In recent years, social media has grown exponentially in its use for health-related purposes and, in turn, has become an untapped data source for health research. Social media data offer the potential to observe and generate valuable insight into patients and caregivers’ concerns and priorities, for no or low cost compared to traditional community-engagement methods such as interviews and focus groups. We intend to create a public data repository from family caregiver online discussion forums to enhance the ability to inform and design family caregiving research. The data will be collected by web-scraping posts and replies from several online forums (AlzConnected, ALSForums, AgingCare, Reddit) and storing it in a database. This will be followed by machine learning and natural language processing to perform sentiment analysis on the text as well as topic modeling. We will also scrape data about the forum users so that future research can explore user-specific research questions. After conducting sentiment analysis, we will use the data to answer various research questions regarding the unmet needs of caregivers, the health of caregivers, and the effects of the pandemic. The data we collect will be adaptable and made public to create opportunities for collaboration in answering future research questions.

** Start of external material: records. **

(** ** The response goroutines *)

(** One message of [handleAppendEntriesRPCResponses]. *)
Definition appendEntriesResponse (resp : AppendEntriesResponse) : Handler SM ST unit :=
  r ← gets (fun n => getRole (state n));
  me ← gets id;
  if decide (r = Leader) then
    '(matchIdx, needSnapshot) ← call (fun s => Some (handleAppendEntriesResponse me resp s));
    (if needSnapshot : bool then sendInstallSnapshotRPC (aer_ID resp) else skip) ;;
    commit ← gets (fun n => getCommitIndex (state n));
    if (0 <=? matchIdx) && (commit <=? matchIdx) then promoteUnvotingServer (aer_ID resp) else skip
  else skip.

(** One message of [handleInstallSnapshotResponses]. *)
Definition installSnapshotResponse (resp : InstallSnapshotResponse) : Handler SM ST unit :=
  r ← gets (fun n => getRole (state n));
  me ← gets id;
  if decide (r = Leader) then
    matchIdx ← call (fun s => Some (handleInstallSnapshotResponse me resp s));
    commit ← gets (fun n => getCommitIndex (state n));
    if (0 <=? matchIdx) && (commit <=? matchIdx) then promoteUnvotingServer (isr_ID resp) else skip
  else skip.

(** [snapshotInstallChan] is made with room for one snapshot: a second send
    waits for [snapshotLoop]. *)
Definition snapshotInstallCap : nat := 1.

(** The install case of [snapshotLoop]: the oldest snapshot on the channel is
    restored; errors are logged only. *)
Definition snapshotLoopInstall : Handler SM ST unit := fun n =>
  match snapshotInstallChan (state n) with
  | [] => None
  | data :: rest =>
      Some (n <| state := state n <| snapshotInstallChan := rest |> |>
              <| sm := (sm_Restore data (sm n)).1 |>, [], tt)
  end.

(** ** Construction and start *)

Definition withDefaults (c : NodeConfig.Config) : NodeConfig.Config :=
  NodeConfig.mkConfig (NodeConfig.ID c) (NodeConfig.Peers c)
    (if NodeConfig.HeartbeatMs c =? 0 then 20 else NodeConfig.HeartbeatMs c)
    (if NodeConfig.ElectionMinMs c =? 0 then 150 else NodeConfig.ElectionMinMs c)
    (if NodeConfig.ElectionMaxMs c =? 0 then 300 else NodeConfig.ElectionMaxMs c).

Inductive newError := NilStateMachine | NilTransport | NilStorage.

(** The pluggable components may be nil. *)
Definition New (c : NodeConfig.Config) (machine : option SM) (tr : option Transport) (st : option ST)
    : RaftNode SM ST + newError :=
  let c := withDefaults c in
  match machine, tr, st with
  | None, _, _ => inr NilStateMachine
  | _, None, _ => inr NilTransport
  | _, _, None => inr NilStorage
  | Some machine, Some tr, Some st =>
      inl {| cfg := c; sm := machine; transport := tr; storage := st;
             state := newNodeState (NodeConfig.ID c) (NodeConfig.Peers c)
                        (NodeConfig.ElectionMinMs c) (NodeConfig.ElectionMaxMs c);
             connected := false; pendingCommands := ∅; pendingConfigApplied := ∅;
             lastPersistedSnapIdx := 0; metrics := newMetrics; electionStarted := 0 |}
  end.

(** The loop over the persisted log, from position [i]. *)
Fixpoint restoreLogs (i : nat) (ls : list RaftLog) (s : nodeState) : option nodeState :=
  match ls with
  | [] => Some s
  | rl :: ls' =>
      if (logArrayCapacity <=? i)%nat then Some s
      else
        l ← array_set (logs s) i rl;
        restoreLogs (S i) ls' (s <| logs := l |> <| nextLogIdx := S i |>)
  end.

Inductive startError := ErrLoadState | ErrLoadSnapshot | ErrRestore | ErrListen.

(** Restores the persistent state. *)
Definition restoreState (ps : option PersistentState) (s : nodeState) : option nodeState :=
  match ps with
  | Some ps =>
      if 0 <? CurrentTerm ps then
        restoreLogs 0 (Logs ps) (s <| currentTerm := CurrentTerm ps |> <| votedFor := VotedFor ps |>)
      else Some s
  | None => Some s
  end.

(** Restores the snapshot; [false] when the state machine rejects it. *)
Definition restoreSnapshot (snap : option Snapshot) n : RaftNode SM ST * bool :=
  match snap with
  | None => (n, true)
  | Some snap =>
      let n := n <| state := state n <| lastSnapshot := Some snap |>
                                     <| commitIndex := LastIncludedIndex snap |>
                                     <| lastApplied := LastIncludedIndex snap |> |> in
      let '(m, ok) := sm_Restore (SnapData snap) (sm n) in
      (n <| sm := m |>, ok)
  end.

(** The goroutines [Start] launches are the handlers above;
    [connectToPeers] ends in the event [EvConnected]. *)
Definition Start n : option (RaftNode SM ST * option startError) :=
  match LoadState (storage n) with
  | None => Some (n, Some ErrLoadState)
  | Some ps =>
      s ← restoreState ps (state n);
      let n := n <| state := s |> in
      match LoadSnapshot (storage n) with
      | None => Some (n, Some ErrLoadSnapshot)
      | Some snap =>
          let '(n, ok) := restoreSnapshot snap n in
          if negb ok then Some (n, Some ErrRestore)
          else if negb (tr_Listen (transport n) (id n)) then Some (n, Some ErrListen)
          else Some (if bool_decide (peers n = []) then n <| connected := true |> else n, None)
      end
  end.
End node.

These packages need to be installed before running the web scrapers:
- Scrapy
- pymongo
- dnspython
pip install scrapy
pip install dnspython
pip install pymongo
The scraped data is written to a MonogoDB database as it is scraped. The credentials for this database need to be provided to the program before running. These credentials will be in the form of a MongoDB Connection String. Once the connection string is obtained, paste it into a file called '''credentials.txt''' and insert it into the ./web_scrapers/web_scrapers directory.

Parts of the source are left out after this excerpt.